(** * The shopping cart engine (class [ShoppingCart])

    A shallow embedding of the cart / pricing engine of the snack shop
    front end: the line-item collection, the layered discounts, the tax,
    the persistence in [localStorage] and the reload on a [storage] event.

    Modelling conventions.
    - A JavaScript [number] that carries money or a rate is a binary64
      float (Rocq's primitive [float], IEEE 754 round-to-nearest-even, one
      NaN), so the arithmetic of [getTotals] is the arithmetic the browser
      performs.
    - A quantity is an integer ([Z]); it enters the float arithmetic through
      [Number_of_Z], the correctly rounded conversion (exact below 2^53).
    - A string is a [string] of ASCII characters; [trim] and [toUpperCase]
      act on the ASCII white space and the letters a-z.
    - An object is a record whose fields carry the names of its
      properties; an optional property is an [option].
    - A method is a computation in the monad [M]: it reads and writes the
      world (the engine instance [this], the [localStorage] entry of the
      cart, the notifications shown) and completes normally or by
      throwing. A throw keeps the writes made before it, as in JavaScript.
    - [JSON.parse (JSON.stringify v)] is taken to give back [v]: the
      entry of [localStorage] holds the value that was written. This is what
      JSON does on a value whose numbers are finite ([json_value]); the
      round trip through the storage is stated for such values. *)

From Stdlib Require Import ZArith List String Ascii Bool Lia.
From Stdlib Require Import Floats DecimalString.
From Stdlib Require DecimalPos.
Import ListNotations.

Set Warnings "-inexact-float".
Local Open Scope Z_scope.

(** ** Numbers, strings and identifiers *)

Definition number : Type := float.

(** The double nearest to an integer. *)
Definition Number_of_Z (z : Z) : number :=
  SF2Prim (binary_normalize prec emax z 0 false).

(** [ToBoolean] on a number: [0], [-0] and [NaN] are falsy. *)
Definition truthy (x : number) : bool :=
  negb (PrimFloat.eqb x 0 || PrimFloat.is_nan x).

(** The expression [x || 0] on a number. *)
Definition or_zero (x : number) : number :=
  if truthy x then x else 0%float.

(** The expression [x || 0] on an optional numeric property. *)
Definition opt_or_zero (x : option number) : number :=
  match x with
  | Some v => or_zero v
  | None => 0%float
  end.

(** The expression [s || ''] on an optional string property. *)
Definition or_empty (s : option string) : string :=
  match s with
  | Some v => v
  | None => EmptyString
  end.

(** [Math.max] of two numbers: NaN if either is, and [+0] above [-0]. *)
Definition Math_max (a b : number) : number :=
  if PrimFloat.is_nan a || PrimFloat.is_nan b then nan
  else if PrimFloat.ltb a b then b
  else if PrimFloat.ltb b a then a
  else if get_sign a then b else a.

(** A number that [x || 0] leaves as it is: truthy, or the zero [+0]. *)
Definition plain (x : number) : Prop :=
  truthy x = true \/ x = 0%float.

(** ASCII white space and line terminators, which [String.prototype.trim]
    removes at both ends. *)
Definition is_space (c : ascii) : bool :=
  let n := N_of_ascii c in
  ((9 <=? n) && (n <=? 13) || (n =? 32))%N.

Definition toUpperCase_ascii (c : ascii) : ascii :=
  let n := N_of_ascii c in
  if ((97 <=? n) && (n <=? 122))%N then ascii_of_N (n - 32) else c.

Fixpoint toUpperCase (s : string) : string :=
  match s with
  | EmptyString => EmptyString
  | String c r => String (toUpperCase_ascii c) (toUpperCase r)
  end.

Fixpoint trimStart (s : list ascii) : list ascii :=
  match s with
  | [] => []
  | c :: r => if is_space c then trimStart r else s
  end.

Definition trim (s : string) : string :=
  string_of_list_ascii
    (rev (trimStart (rev (trimStart (list_ascii_of_string s))))).

(** The [id] of a product as the catalogue hands it over: a string or a
    number. *)
Inductive primitive : Type :=
| IdString (s : string)
| IdNumber (n : Z).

• Work to complete: Having read the records, return each one exactly.

• Written response:
(** * The shopping cart engine (class [ShoppingCart])

    A shallow embedding of the cart / pricing engine of the snack shop
    front end: the line-item collection, the layered discounts, the tax,
    the persistence in [localStorage] and the reload on a [storage] event.

    Modelling conventions.
    - A JavaScript [number] that carries money or a rate is a binary64
      float (Rocq's primitive [float], IEEE 754 round-to-nearest-even, one
      NaN), so the arithmetic of [getTotals] is the arithmetic the browser
      performs.
    - A quantity is an integer ([Z]); it enters the float arithmetic through
      [Number_of_Z], the correctly rounded conversion (exact below 2^53).
    - A string is a [string] of ASCII characters; [trim] and [toUpperCase]
      act on the ASCII white space and the letters a-z.
    - An object is a record whose fields carry the names of its
      properties; an optional property is an [option].
    - A method is a computation in the monad [M]: it reads and writes the
      world (the engine instance [this], the [localStorage] entry of the
      cart, the notifications shown) and completes normally or by
      throwing. A throw keeps the writes made before it, as in JavaScript.
    - [JSON.parse (JSON.stringify v)] is taken to give back [v]: the
      entry of [localStorage] holds the value that was written. This is what
      JSON does on a value whose numbers are finite ([json_value]); the
      round trip through the storage is stated for such values. *)

From Stdlib Require Import ZArith List String Ascii Bool Lia.
From Stdlib Require Import Floats DecimalString.
From Stdlib Require DecimalPos.
Import ListNotations.

Set Warnings "-inexact-float".
Local Open Scope Z_scope.

(** ** Numbers, strings and identifiers *)

Definition number : Type := float.

(** The double nearest to an integer. *)
Definition Number_of_Z (z : Z) : number :=
  SF2Prim (binary_normalize prec emax z 0 false).

(** [ToBoolean] on a number: [0], [-0] and [NaN] are falsy. *)
Definition truthy (x : number) : bool :=
  negb (PrimFloat.eqb x 0 || PrimFloat.is_nan x).

(** The expression [x || 0] on a number. *)
Definition or_zero (x : number) : number :=
  if truthy x then x else 0%float.

(** The expression [x || 0] on an optional numeric property. *)
Definition opt_or_zero (x : option number) : number :=
  match x with
  | Some v => or_zero v
  | None => 0%float
  end.

(** The expression [s || ''] on an optional string property. *)
Definition or_empty (s : option string) : string :=
  match s with
  | Some v => v
  | None => EmptyString
  end.

(** [Math.max] of two numbers: NaN if either is, and [+0] above [-0]. *)
Definition Math_max (a b : number) : number :=
  if PrimFloat.is_nan a || PrimFloat.is_nan b then nan
  else if PrimFloat.ltb a b then b
  else if PrimFloat.ltb b a then a
  else if get_sign a then b else a.

(** A number that [x || 0] leaves as it is: truthy, or the zero [+0]. *)
Definition plain (x : number) : Prop :=
  truthy x = true \/ x = 0%float.

(** ASCII white space and line terminators, which [String.prototype.trim]
    removes at both ends. *)
Definition is_space (c : ascii) : bool :=
  let n := N_of_ascii c in
  ((9 <=? n) && (n <=? 13) || (n =? 32))%N.

Definition toUpperCase_ascii (c : ascii) : ascii :=
  let n := N_of_ascii c in
  if ((97 <=? n) && (n <=? 122))%N then ascii_of_N (n - 32) else c.

Fixpoint toUpperCase (s : string) : string :=
  match s with
  | EmptyString => EmptyString
  | String c r => String (toUpperCase_ascii c) (toUpperCase r)
  end.

Fixpoint trimStart (s : list ascii) : list ascii :=
  match s with
  | [] => []
  | c :: r => if is_space c then trimStart r else s
  end.

Definition trim (s : string) : string :=
  string_of_list_ascii
    (rev (trimStart (rev (trimStart (list_ascii_of_string s))))).

(** The [id] of a product as the catalogue hands it over: a string or a
    number. *)
Inductive primitive : Type :=
| IdString (s : string)
| IdNumber (n : Z).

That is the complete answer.